Activity:
Exactly as written, return every line of the data below.

Data provided:
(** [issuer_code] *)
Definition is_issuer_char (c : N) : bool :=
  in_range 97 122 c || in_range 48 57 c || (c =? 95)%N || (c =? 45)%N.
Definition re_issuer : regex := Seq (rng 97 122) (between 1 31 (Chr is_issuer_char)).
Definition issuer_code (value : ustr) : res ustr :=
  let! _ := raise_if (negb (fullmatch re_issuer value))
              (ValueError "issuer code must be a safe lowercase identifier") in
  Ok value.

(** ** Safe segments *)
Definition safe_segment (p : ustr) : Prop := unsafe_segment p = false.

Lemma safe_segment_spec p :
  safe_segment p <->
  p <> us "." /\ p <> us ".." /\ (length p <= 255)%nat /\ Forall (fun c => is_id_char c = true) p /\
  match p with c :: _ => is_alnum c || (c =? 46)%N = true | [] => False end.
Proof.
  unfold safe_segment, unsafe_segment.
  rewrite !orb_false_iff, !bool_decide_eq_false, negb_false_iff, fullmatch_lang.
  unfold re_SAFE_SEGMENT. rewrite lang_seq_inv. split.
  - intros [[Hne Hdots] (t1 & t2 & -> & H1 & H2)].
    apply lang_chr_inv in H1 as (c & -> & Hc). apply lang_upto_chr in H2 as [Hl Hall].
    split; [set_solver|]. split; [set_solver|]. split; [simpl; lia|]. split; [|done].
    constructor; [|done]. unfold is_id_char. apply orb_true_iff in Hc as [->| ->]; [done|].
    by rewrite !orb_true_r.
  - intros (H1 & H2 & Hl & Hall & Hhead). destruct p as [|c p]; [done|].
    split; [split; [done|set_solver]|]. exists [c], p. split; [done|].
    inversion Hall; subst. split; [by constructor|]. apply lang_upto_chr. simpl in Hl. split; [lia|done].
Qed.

Result of the exercise:
(** [issuer_code] *)
Definition is_issuer_char (c : N) : bool :=
  in_range 97 122 c || in_range 48 57 c || (c =? 95)%N || (c =? 45)%N.
Definition re_issuer : regex := Seq (rng 97 122) (between 1 31 (Chr is_issuer_char)).
Definition issuer_code (value : ustr) : res ustr :=
  let! _ := raise_if (negb (fullmatch re_issuer value))
              (ValueError "issuer code must be a safe lowercase identifier") in
  Ok value.

(** ** Safe segments *)
Definition safe_segment (p : ustr) : Prop := unsafe_segment p = false.

Lemma safe_segment_spec p :
  safe_segment p <->
  p <> us "." /\ p <> us ".." /\ (length p <= 255)%nat /\ Forall (fun c => is_id_char c = true) p /\
  match p with c :: _ => is_alnum c || (c =? 46)%N = true | [] => False end.
Proof.
  unfold safe_segment, unsafe_segment.
  rewrite !orb_false_iff, !bool_decide_eq_false, negb_false_iff, fullmatch_lang.
  unfold re_SAFE_SEGMENT. rewrite lang_seq_inv. split.
  - intros [[Hne Hdots] (t1 & t2 & -> & H1 & H2)].
    apply lang_chr_inv in H1 as (c & -> & Hc). apply lang_upto_chr in H2 as [Hl Hall].
    split; [set_solver|]. split; [set_solver|]. split; [simpl; lia|]. split; [|done].
    constructor; [|done]. unfold is_id_char. apply orb_true_iff in Hc as [->| ->]; [done|].
    by rewrite !orb_true_r.
  - intros (H1 & H2 & Hl & Hall & Hhead). destruct p as [|c p]; [done|].
    split; [split; [done|set_solver]|]. exists [c], p. split; [done|].
    inversion Hall; subst. split; [by constructor|]. apply lang_upto_chr. simpl in Hl. split; [lia|done].
Qed.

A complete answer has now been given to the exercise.